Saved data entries
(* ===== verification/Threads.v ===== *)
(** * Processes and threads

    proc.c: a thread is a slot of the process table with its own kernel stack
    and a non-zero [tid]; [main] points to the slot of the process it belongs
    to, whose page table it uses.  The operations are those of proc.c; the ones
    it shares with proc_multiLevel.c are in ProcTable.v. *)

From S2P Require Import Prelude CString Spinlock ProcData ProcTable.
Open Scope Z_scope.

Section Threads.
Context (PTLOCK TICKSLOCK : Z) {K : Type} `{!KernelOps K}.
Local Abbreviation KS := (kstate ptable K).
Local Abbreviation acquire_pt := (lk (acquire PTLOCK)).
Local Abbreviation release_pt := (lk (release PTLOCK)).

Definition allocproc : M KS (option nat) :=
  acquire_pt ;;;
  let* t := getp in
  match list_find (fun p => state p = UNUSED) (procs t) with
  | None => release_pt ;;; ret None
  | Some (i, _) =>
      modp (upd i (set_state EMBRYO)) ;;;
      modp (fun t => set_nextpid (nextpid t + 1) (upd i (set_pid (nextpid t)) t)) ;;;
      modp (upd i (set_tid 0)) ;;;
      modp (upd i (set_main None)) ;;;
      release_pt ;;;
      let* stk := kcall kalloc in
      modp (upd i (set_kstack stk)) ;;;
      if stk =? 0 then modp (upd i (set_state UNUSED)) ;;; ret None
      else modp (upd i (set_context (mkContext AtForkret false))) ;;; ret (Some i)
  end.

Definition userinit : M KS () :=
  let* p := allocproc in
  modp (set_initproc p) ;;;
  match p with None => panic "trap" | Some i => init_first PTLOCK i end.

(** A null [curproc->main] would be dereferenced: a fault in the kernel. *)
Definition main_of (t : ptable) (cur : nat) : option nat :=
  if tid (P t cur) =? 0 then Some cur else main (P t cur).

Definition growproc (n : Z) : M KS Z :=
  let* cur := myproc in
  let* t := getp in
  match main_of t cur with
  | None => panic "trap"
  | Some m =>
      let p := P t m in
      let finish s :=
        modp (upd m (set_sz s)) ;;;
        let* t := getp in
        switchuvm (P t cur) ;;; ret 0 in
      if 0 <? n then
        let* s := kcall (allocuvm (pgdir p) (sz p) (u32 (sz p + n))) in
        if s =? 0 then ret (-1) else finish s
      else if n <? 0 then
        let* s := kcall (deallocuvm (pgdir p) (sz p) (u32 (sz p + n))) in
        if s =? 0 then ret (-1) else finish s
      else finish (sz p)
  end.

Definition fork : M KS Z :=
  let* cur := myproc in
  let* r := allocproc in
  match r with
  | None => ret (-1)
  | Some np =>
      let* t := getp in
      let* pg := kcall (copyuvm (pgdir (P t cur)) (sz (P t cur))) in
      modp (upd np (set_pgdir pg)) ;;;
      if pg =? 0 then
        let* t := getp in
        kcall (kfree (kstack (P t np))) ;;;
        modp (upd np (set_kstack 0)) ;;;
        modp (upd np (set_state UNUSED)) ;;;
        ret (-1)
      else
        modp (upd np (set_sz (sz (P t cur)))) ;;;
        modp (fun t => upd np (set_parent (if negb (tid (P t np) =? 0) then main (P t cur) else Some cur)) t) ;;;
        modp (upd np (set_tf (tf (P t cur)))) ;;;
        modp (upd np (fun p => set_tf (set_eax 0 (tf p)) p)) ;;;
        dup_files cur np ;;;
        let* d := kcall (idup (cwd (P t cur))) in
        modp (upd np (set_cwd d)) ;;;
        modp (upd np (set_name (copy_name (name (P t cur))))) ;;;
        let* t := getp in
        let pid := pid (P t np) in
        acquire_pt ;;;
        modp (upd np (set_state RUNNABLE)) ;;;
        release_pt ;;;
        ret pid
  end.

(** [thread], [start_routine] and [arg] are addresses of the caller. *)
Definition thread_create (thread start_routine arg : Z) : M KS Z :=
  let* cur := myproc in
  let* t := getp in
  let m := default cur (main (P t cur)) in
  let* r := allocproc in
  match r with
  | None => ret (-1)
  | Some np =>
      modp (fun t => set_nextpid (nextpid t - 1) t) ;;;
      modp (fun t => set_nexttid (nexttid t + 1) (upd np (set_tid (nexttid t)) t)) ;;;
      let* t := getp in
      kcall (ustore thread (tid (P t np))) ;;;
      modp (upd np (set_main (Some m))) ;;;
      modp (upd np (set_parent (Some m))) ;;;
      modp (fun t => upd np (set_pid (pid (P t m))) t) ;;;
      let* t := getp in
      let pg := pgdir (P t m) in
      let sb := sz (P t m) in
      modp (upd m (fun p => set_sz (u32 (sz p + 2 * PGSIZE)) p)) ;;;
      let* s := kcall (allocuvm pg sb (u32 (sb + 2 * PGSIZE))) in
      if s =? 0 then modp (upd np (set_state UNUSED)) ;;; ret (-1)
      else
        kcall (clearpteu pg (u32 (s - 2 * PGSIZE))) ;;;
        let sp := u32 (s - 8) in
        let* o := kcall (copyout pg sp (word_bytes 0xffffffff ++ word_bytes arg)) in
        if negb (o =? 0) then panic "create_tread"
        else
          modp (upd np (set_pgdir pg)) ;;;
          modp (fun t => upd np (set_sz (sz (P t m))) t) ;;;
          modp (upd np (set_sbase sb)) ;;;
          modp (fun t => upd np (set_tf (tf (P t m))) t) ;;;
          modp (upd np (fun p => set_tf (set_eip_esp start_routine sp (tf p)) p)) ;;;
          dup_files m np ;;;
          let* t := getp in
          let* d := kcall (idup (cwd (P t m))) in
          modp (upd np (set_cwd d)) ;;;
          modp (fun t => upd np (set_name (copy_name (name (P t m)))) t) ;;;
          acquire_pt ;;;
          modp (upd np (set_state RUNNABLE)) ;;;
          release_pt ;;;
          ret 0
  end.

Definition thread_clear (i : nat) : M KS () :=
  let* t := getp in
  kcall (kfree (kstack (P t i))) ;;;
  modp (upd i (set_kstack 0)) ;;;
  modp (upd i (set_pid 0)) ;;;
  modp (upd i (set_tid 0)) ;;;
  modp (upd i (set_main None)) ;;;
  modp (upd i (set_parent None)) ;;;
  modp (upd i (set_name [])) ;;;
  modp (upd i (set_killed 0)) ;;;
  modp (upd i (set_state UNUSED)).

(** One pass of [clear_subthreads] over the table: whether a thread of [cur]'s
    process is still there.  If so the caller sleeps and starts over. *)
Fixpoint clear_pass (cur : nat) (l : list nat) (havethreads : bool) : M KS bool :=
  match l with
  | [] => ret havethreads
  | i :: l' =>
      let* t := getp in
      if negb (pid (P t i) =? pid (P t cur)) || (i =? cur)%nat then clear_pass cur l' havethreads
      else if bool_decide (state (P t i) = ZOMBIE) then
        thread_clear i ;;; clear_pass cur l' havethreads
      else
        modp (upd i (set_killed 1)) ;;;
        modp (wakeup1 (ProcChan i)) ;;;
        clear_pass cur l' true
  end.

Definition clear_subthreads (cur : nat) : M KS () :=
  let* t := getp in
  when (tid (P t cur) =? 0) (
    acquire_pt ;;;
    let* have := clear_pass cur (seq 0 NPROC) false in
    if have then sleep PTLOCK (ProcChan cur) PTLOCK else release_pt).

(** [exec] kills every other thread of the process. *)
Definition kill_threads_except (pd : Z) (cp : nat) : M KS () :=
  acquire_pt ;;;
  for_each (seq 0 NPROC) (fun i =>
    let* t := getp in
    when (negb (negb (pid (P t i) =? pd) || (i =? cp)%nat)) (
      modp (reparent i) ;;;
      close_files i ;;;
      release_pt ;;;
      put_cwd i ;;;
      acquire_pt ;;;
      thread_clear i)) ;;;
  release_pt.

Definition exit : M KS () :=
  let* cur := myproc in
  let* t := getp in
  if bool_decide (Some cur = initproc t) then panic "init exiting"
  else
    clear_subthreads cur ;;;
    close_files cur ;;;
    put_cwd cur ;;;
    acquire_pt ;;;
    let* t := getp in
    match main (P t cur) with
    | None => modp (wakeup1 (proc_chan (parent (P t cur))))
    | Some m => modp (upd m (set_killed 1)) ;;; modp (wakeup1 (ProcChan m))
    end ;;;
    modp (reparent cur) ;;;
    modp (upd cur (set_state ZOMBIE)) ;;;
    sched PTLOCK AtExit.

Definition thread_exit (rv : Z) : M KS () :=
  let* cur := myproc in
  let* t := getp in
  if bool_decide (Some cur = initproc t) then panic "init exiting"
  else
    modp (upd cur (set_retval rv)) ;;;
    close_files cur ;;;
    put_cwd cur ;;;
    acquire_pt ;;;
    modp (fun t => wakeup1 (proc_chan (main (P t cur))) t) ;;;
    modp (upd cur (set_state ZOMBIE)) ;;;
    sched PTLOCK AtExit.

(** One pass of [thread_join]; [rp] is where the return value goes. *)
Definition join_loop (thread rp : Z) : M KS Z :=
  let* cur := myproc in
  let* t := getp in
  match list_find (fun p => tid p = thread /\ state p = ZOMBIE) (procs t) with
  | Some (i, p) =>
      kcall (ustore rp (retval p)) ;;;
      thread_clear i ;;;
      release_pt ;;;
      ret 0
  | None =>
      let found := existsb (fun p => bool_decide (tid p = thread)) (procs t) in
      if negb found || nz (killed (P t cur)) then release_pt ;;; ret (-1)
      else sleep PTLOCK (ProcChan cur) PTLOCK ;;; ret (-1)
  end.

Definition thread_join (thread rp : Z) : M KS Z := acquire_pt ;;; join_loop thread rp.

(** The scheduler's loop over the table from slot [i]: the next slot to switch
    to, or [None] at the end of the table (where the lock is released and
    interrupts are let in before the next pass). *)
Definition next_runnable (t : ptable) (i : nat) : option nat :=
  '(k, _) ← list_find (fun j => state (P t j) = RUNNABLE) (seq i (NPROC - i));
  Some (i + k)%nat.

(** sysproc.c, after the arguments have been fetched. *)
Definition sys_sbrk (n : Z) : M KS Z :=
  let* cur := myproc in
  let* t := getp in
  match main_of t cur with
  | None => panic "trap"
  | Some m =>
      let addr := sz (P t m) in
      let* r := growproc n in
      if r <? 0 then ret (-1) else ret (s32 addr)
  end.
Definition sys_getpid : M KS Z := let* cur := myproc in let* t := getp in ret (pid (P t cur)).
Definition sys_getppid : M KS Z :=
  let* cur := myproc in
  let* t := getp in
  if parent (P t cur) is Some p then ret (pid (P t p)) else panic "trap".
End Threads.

§ **What to work on**: Reply with nothing but a number: how many lines of the entries above contain the string "NPROC"?

§ **Completed exercise**: 3